* ACTION ITEM: Lines of the listing below that contain the string "entry" are to be returned.

* STUDY MATERIAL:
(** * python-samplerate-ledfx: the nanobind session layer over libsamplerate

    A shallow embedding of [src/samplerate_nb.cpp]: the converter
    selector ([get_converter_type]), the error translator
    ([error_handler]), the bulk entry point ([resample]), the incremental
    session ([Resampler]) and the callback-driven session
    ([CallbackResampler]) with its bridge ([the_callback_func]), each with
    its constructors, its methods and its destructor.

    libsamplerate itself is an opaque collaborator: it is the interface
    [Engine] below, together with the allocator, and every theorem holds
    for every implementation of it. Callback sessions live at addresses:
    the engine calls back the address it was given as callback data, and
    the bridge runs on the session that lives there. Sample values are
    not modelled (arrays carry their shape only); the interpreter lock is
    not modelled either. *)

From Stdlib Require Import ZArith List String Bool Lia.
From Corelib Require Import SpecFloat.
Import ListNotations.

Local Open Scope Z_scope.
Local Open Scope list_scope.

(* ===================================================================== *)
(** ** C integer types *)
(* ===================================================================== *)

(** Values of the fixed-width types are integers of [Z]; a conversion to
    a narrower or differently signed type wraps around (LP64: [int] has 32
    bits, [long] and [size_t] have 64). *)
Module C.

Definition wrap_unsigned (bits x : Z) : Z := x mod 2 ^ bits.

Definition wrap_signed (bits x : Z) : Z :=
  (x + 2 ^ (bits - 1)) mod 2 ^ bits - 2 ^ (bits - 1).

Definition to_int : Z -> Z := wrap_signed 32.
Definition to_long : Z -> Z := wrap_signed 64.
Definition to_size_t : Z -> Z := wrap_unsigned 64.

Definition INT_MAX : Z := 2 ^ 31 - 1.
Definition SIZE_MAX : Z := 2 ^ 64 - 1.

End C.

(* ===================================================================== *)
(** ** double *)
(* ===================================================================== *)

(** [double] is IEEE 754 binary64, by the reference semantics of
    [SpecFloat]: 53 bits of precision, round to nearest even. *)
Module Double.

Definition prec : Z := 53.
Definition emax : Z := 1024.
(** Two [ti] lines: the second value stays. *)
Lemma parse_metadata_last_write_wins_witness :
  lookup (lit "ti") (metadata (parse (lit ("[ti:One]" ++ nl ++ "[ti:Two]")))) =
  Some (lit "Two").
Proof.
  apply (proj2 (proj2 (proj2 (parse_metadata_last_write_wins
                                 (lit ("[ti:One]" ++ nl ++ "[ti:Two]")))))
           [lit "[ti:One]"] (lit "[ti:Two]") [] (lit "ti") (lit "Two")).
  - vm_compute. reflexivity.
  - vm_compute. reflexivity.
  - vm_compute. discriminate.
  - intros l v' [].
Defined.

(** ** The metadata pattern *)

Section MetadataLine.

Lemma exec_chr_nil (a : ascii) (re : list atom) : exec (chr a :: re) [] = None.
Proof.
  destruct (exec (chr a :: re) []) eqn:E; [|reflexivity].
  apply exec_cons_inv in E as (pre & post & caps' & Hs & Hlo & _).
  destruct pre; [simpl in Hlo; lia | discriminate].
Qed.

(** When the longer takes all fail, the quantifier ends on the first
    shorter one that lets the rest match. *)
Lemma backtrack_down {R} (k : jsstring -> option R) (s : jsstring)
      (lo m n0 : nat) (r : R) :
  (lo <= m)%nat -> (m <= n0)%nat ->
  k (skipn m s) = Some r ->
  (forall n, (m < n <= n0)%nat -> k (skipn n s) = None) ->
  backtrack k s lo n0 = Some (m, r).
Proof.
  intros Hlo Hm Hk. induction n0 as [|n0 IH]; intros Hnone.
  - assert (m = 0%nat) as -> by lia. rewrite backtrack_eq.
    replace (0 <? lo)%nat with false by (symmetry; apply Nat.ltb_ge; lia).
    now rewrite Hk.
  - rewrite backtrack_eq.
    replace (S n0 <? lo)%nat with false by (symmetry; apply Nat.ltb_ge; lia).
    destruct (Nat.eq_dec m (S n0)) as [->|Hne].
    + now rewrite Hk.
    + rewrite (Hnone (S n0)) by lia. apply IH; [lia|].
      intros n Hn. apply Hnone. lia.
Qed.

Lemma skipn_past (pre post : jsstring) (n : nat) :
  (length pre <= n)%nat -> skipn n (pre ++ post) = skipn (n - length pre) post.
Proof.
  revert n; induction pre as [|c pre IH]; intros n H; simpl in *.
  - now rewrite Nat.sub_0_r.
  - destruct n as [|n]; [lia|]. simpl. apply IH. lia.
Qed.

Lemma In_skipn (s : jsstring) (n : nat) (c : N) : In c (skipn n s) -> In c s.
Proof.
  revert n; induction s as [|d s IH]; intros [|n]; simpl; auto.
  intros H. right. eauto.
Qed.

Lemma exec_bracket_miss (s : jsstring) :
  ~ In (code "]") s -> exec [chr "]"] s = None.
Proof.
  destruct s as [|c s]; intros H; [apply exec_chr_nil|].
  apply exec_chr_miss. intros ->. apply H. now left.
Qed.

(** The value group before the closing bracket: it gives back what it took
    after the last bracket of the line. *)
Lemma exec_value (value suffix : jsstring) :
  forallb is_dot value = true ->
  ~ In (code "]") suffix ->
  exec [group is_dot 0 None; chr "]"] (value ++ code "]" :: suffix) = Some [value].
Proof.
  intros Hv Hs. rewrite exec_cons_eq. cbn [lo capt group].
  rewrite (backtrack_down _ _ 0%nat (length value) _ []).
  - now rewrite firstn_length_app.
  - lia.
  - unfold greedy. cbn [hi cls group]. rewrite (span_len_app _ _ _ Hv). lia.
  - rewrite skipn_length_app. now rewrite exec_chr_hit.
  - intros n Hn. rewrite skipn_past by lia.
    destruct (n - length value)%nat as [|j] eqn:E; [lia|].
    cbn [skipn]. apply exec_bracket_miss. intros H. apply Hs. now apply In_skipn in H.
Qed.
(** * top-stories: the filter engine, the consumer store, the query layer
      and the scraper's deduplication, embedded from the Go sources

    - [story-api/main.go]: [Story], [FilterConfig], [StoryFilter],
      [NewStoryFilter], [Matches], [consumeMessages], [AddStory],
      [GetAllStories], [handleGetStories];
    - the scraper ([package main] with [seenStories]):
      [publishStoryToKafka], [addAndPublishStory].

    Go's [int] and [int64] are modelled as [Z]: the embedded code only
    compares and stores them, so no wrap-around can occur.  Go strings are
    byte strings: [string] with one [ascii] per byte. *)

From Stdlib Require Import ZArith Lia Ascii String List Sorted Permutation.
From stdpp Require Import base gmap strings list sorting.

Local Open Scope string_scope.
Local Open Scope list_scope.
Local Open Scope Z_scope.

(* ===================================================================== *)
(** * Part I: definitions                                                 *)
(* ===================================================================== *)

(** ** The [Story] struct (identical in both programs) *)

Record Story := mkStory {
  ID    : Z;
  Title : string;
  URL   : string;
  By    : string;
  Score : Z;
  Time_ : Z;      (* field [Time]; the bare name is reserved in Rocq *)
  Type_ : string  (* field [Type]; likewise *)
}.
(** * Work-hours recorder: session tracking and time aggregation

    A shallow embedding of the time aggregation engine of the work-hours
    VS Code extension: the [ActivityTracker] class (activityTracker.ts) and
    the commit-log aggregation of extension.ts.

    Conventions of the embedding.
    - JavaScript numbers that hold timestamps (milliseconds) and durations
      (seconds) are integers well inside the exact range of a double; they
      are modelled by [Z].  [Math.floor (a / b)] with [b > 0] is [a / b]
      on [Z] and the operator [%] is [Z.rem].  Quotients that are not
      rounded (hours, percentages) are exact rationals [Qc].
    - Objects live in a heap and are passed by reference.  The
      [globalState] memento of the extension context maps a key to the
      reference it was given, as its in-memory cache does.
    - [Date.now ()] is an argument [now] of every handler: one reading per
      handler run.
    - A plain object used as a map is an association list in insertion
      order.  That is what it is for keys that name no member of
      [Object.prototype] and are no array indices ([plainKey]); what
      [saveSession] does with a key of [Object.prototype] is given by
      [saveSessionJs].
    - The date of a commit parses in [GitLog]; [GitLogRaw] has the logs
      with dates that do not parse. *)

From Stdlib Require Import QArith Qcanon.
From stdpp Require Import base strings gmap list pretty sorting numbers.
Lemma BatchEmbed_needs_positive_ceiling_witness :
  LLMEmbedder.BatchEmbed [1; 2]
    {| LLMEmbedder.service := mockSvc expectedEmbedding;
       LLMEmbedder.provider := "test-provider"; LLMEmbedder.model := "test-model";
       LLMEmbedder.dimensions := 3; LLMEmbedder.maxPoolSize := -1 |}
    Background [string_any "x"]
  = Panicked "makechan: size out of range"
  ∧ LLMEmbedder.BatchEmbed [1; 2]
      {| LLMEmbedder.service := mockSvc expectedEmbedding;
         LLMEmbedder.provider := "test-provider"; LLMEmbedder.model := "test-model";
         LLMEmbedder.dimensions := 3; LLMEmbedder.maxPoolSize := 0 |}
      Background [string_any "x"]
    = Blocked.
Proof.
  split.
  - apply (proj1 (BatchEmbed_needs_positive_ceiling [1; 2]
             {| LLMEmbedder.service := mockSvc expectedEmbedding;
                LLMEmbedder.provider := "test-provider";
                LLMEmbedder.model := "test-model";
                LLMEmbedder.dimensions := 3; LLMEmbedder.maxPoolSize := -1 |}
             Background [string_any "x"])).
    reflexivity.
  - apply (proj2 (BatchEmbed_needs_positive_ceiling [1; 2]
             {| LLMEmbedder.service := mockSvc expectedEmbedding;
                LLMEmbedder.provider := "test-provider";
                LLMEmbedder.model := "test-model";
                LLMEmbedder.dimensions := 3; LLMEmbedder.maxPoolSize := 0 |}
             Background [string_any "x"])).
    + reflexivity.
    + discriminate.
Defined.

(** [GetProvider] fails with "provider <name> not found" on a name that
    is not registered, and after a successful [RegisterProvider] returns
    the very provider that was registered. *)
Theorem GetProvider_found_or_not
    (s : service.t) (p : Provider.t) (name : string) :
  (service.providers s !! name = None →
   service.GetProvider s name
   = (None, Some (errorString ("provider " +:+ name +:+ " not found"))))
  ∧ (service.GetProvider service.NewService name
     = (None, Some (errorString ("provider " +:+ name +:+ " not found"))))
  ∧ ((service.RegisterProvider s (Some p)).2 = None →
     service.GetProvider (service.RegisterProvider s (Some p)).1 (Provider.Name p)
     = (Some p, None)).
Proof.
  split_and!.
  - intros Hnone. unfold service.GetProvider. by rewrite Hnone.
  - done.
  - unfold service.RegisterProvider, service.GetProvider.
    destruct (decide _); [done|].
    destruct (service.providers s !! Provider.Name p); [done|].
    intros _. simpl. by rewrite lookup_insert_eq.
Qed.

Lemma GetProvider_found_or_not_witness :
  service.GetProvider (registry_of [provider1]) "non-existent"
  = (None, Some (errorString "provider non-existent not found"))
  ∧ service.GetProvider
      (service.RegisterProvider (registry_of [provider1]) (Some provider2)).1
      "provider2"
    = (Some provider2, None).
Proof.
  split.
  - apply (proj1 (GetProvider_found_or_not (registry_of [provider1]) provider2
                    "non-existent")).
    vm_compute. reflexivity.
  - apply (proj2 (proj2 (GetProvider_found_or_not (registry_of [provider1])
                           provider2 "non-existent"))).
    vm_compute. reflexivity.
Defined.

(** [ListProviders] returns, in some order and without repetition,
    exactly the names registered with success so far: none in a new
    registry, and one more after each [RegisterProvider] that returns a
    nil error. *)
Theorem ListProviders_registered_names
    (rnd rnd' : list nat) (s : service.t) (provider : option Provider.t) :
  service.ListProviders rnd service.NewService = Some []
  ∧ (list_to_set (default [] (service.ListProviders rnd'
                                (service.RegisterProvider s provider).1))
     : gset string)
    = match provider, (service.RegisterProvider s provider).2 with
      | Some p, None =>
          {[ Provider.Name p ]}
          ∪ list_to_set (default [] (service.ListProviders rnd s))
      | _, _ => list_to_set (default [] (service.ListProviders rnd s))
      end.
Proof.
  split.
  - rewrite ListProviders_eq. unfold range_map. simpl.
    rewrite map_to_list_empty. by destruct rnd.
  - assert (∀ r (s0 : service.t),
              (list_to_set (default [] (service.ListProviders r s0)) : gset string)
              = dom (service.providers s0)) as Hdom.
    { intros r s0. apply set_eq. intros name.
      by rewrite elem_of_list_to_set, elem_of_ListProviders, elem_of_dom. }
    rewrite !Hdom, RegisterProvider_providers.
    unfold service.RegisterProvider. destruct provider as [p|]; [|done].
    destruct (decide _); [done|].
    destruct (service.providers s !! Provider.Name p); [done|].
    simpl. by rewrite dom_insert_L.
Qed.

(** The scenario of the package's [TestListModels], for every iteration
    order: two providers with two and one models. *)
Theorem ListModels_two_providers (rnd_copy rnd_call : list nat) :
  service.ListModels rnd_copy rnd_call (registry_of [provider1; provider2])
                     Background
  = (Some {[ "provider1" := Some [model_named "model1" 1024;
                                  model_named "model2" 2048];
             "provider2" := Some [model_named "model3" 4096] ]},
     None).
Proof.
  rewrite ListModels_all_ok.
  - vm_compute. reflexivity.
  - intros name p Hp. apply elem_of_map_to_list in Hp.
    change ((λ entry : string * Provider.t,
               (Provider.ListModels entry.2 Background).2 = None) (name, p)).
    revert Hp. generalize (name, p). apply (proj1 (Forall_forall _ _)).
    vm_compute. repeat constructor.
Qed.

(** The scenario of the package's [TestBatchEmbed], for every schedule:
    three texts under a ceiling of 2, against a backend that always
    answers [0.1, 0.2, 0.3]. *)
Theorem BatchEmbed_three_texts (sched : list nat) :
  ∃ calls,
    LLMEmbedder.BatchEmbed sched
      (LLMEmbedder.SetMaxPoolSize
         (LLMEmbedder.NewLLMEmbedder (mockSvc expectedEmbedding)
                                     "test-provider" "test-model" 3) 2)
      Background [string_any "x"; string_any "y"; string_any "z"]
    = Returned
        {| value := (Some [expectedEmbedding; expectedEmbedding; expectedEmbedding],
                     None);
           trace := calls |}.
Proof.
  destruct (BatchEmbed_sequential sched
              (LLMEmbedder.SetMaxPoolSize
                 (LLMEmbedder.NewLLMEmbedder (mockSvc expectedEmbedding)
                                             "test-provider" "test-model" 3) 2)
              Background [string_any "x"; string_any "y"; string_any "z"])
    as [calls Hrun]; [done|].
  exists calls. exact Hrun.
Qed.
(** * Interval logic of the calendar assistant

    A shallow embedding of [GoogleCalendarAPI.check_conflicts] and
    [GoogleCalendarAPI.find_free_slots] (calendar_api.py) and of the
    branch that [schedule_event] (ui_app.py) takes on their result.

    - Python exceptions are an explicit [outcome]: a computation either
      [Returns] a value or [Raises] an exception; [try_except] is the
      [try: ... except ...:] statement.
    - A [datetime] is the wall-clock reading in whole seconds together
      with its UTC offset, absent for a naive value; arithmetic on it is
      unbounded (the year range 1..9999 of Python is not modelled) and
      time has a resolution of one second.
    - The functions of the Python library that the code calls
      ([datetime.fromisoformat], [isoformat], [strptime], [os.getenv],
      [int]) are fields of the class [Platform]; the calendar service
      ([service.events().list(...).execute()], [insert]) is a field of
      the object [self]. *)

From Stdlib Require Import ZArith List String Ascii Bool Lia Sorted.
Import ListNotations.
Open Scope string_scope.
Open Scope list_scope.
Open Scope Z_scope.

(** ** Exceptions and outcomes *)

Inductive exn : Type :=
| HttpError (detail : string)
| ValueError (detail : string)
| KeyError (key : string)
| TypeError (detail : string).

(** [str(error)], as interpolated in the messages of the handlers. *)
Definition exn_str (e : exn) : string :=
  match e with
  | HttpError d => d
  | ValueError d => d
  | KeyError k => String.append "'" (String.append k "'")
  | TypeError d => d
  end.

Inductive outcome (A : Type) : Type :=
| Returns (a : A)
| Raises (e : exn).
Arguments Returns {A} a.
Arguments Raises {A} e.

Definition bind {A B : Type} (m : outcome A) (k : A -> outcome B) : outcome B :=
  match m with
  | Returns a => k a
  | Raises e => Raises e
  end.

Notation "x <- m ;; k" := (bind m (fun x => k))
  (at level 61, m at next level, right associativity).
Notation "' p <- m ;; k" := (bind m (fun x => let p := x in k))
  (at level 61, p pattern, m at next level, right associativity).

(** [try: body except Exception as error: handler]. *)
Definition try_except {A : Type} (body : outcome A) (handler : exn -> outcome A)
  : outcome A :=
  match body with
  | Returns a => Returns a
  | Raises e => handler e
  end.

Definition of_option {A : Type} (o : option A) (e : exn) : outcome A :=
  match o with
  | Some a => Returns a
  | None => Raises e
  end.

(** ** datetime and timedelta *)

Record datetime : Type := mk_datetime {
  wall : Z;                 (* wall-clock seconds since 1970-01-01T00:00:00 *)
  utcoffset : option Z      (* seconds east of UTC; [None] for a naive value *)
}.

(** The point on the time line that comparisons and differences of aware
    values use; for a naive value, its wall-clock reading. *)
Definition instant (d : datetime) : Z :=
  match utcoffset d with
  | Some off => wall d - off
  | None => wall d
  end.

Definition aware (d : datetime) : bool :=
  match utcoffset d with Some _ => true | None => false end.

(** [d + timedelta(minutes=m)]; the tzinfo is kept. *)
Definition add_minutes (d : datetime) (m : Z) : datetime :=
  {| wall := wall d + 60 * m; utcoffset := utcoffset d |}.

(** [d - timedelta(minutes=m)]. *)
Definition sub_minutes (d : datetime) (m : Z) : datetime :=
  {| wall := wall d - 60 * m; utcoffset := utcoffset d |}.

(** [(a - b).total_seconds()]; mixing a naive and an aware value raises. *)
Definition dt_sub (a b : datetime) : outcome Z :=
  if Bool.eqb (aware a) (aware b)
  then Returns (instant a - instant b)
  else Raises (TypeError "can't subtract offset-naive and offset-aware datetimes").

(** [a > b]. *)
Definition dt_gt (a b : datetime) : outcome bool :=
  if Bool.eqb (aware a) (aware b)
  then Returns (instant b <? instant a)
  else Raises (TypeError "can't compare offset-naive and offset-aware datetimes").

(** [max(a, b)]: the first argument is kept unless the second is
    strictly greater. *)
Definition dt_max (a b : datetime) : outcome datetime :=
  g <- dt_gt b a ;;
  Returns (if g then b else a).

* RESULT:
    ([error_handler]), the bulk entry point ([resample]), the incremental
    change ((λ entry : string * Provider.t,
               (Provider.ListModels entry.2 Background).2 = None) (name, p)).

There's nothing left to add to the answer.